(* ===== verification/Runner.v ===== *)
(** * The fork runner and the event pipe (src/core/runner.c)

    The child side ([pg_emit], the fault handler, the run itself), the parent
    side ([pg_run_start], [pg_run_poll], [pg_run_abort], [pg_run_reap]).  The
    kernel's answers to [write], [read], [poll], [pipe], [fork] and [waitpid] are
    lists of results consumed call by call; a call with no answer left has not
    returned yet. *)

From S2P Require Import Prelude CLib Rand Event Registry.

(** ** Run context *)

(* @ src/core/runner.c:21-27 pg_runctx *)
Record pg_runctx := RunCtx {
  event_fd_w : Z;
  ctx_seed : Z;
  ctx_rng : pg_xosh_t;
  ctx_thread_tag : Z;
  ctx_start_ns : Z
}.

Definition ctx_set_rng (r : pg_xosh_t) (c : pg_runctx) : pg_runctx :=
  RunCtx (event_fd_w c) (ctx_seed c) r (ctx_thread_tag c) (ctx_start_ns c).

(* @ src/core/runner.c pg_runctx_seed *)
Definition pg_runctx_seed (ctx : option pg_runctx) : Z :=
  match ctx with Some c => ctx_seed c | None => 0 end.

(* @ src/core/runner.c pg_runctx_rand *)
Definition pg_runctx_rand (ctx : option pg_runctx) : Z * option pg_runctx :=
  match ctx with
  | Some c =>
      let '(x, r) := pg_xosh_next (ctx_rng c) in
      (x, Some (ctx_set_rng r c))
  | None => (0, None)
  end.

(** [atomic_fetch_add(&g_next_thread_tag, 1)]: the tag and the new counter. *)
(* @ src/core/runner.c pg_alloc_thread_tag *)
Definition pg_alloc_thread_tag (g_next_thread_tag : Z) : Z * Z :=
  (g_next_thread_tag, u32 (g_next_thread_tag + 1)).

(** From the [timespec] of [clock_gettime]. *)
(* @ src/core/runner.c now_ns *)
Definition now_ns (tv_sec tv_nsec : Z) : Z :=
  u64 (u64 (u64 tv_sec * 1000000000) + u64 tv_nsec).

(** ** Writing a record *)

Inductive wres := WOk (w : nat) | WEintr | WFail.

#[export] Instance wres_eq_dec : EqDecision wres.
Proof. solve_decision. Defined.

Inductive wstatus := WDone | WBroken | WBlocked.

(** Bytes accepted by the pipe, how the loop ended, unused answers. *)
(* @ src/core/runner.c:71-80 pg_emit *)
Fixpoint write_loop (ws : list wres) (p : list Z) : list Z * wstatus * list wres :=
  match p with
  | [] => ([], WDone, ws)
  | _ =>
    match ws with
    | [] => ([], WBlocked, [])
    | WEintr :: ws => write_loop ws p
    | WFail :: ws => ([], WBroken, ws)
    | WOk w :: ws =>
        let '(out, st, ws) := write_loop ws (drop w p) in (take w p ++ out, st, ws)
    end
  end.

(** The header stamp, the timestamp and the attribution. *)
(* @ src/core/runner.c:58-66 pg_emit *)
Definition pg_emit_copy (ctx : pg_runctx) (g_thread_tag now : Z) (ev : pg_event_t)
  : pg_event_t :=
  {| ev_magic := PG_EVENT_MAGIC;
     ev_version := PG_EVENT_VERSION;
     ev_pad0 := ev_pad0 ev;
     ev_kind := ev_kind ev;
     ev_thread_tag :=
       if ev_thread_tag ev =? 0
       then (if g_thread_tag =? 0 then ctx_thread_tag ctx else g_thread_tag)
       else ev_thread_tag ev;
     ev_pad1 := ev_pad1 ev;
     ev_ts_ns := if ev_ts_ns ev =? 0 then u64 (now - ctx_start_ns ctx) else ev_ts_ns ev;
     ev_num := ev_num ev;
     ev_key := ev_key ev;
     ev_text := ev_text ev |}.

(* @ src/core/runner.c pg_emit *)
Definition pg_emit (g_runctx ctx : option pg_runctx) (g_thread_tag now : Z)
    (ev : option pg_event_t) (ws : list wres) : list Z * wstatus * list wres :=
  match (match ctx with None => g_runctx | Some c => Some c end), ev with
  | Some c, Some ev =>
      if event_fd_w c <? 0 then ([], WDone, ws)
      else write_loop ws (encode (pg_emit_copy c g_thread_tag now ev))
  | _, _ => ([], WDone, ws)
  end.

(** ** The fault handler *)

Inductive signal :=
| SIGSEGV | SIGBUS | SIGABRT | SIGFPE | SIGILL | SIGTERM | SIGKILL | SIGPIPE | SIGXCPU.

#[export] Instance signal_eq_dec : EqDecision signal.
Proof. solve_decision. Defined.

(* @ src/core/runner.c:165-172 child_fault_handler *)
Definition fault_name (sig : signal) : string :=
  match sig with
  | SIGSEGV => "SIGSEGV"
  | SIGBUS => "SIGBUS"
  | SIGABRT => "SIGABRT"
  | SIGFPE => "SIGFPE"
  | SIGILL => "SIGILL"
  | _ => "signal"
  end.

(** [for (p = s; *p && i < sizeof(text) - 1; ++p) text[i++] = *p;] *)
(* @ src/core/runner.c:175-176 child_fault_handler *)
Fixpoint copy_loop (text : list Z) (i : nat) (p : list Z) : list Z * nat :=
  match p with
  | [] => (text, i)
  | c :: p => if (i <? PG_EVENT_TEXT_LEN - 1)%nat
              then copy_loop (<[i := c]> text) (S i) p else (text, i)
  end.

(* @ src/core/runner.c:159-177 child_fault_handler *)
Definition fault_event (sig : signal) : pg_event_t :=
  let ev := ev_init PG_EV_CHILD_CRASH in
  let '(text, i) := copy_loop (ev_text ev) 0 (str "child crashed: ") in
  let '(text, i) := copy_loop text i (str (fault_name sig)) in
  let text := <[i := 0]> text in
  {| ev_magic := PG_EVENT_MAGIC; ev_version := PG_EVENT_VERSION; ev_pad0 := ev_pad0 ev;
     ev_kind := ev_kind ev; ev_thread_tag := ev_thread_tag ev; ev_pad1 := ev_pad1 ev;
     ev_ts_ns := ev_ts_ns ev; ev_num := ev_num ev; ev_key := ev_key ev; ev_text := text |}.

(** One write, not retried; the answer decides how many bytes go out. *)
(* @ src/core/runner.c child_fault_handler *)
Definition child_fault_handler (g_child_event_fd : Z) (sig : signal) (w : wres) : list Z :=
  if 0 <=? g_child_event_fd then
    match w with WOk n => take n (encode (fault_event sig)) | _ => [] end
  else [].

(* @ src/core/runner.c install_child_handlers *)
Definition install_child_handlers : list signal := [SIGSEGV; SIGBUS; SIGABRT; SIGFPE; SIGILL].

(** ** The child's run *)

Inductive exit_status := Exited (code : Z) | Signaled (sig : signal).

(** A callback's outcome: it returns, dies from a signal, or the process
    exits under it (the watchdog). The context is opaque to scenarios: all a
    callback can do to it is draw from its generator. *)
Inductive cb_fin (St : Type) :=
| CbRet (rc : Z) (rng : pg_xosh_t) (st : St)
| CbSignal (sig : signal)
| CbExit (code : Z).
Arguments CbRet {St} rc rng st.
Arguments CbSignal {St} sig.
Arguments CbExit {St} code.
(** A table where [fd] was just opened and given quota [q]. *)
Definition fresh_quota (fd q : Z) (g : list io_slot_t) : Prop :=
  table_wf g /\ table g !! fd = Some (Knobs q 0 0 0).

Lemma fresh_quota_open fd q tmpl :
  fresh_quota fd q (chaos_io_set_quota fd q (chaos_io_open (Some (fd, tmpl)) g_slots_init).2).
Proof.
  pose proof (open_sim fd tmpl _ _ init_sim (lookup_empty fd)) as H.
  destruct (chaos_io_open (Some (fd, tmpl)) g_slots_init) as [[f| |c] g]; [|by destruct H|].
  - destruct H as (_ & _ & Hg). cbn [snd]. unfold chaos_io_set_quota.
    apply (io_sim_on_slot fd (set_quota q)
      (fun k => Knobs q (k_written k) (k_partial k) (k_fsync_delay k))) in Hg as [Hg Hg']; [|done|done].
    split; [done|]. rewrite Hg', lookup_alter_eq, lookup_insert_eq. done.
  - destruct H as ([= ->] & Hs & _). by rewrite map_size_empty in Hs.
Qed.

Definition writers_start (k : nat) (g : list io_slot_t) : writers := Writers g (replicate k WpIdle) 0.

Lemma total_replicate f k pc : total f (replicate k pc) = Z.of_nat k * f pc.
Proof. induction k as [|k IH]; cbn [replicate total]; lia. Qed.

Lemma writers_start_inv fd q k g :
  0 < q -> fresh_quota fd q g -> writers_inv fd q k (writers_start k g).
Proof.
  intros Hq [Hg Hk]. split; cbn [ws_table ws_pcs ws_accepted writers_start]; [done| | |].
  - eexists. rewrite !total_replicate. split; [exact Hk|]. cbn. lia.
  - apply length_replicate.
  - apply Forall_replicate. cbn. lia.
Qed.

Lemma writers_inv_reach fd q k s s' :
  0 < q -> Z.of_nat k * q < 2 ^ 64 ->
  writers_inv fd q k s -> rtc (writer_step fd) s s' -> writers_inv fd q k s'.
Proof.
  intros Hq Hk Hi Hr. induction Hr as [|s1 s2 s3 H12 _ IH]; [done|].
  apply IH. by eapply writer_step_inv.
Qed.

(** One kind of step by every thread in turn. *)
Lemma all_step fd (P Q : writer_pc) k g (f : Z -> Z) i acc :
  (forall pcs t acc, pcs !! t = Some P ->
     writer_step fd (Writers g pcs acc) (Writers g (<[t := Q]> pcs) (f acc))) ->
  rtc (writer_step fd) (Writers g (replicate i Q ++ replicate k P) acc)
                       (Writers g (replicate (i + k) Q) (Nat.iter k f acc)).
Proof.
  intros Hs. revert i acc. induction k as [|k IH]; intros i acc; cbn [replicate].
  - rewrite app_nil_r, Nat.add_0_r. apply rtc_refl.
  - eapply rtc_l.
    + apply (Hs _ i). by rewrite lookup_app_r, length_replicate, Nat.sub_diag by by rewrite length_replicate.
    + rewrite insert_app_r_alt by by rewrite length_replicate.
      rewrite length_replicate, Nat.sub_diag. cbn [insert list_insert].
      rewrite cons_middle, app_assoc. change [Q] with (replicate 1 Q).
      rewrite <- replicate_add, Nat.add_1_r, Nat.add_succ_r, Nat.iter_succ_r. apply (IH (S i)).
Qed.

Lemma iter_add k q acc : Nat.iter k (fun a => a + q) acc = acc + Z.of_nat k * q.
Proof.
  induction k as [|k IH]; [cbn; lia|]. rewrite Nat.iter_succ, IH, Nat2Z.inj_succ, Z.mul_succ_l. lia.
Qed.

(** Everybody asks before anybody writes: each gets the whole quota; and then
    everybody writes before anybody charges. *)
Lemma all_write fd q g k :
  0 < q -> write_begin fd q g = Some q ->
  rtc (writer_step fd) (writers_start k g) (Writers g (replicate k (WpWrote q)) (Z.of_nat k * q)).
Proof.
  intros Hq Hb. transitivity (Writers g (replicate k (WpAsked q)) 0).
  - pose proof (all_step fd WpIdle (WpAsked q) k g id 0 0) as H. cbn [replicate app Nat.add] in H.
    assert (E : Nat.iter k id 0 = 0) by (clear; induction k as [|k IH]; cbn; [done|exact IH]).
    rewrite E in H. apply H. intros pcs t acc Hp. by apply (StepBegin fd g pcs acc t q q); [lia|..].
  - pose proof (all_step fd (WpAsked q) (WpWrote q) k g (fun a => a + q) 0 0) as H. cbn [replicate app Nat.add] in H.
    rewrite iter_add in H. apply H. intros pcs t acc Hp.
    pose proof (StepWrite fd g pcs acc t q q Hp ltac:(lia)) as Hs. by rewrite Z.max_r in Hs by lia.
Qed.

● ● ● ● ●

PROBLEM REQUIREMENTS
Transcribe, please, every line from the first line of the listing above through the line with "kernel's answers to". Keep both ends and nothing else.

REPLY
(* ===== verification/Runner.v ===== *)
(** * The fork runner and the event pipe (src/core/runner.c)

    The child side ([pg_emit], the fault handler, the run itself), the parent
    side ([pg_run_start], [pg_run_poll], [pg_run_abort], [pg_run_reap]).  The
    kernel's answers to [write], [read], [poll], [pipe], [fork] and [waitpid] are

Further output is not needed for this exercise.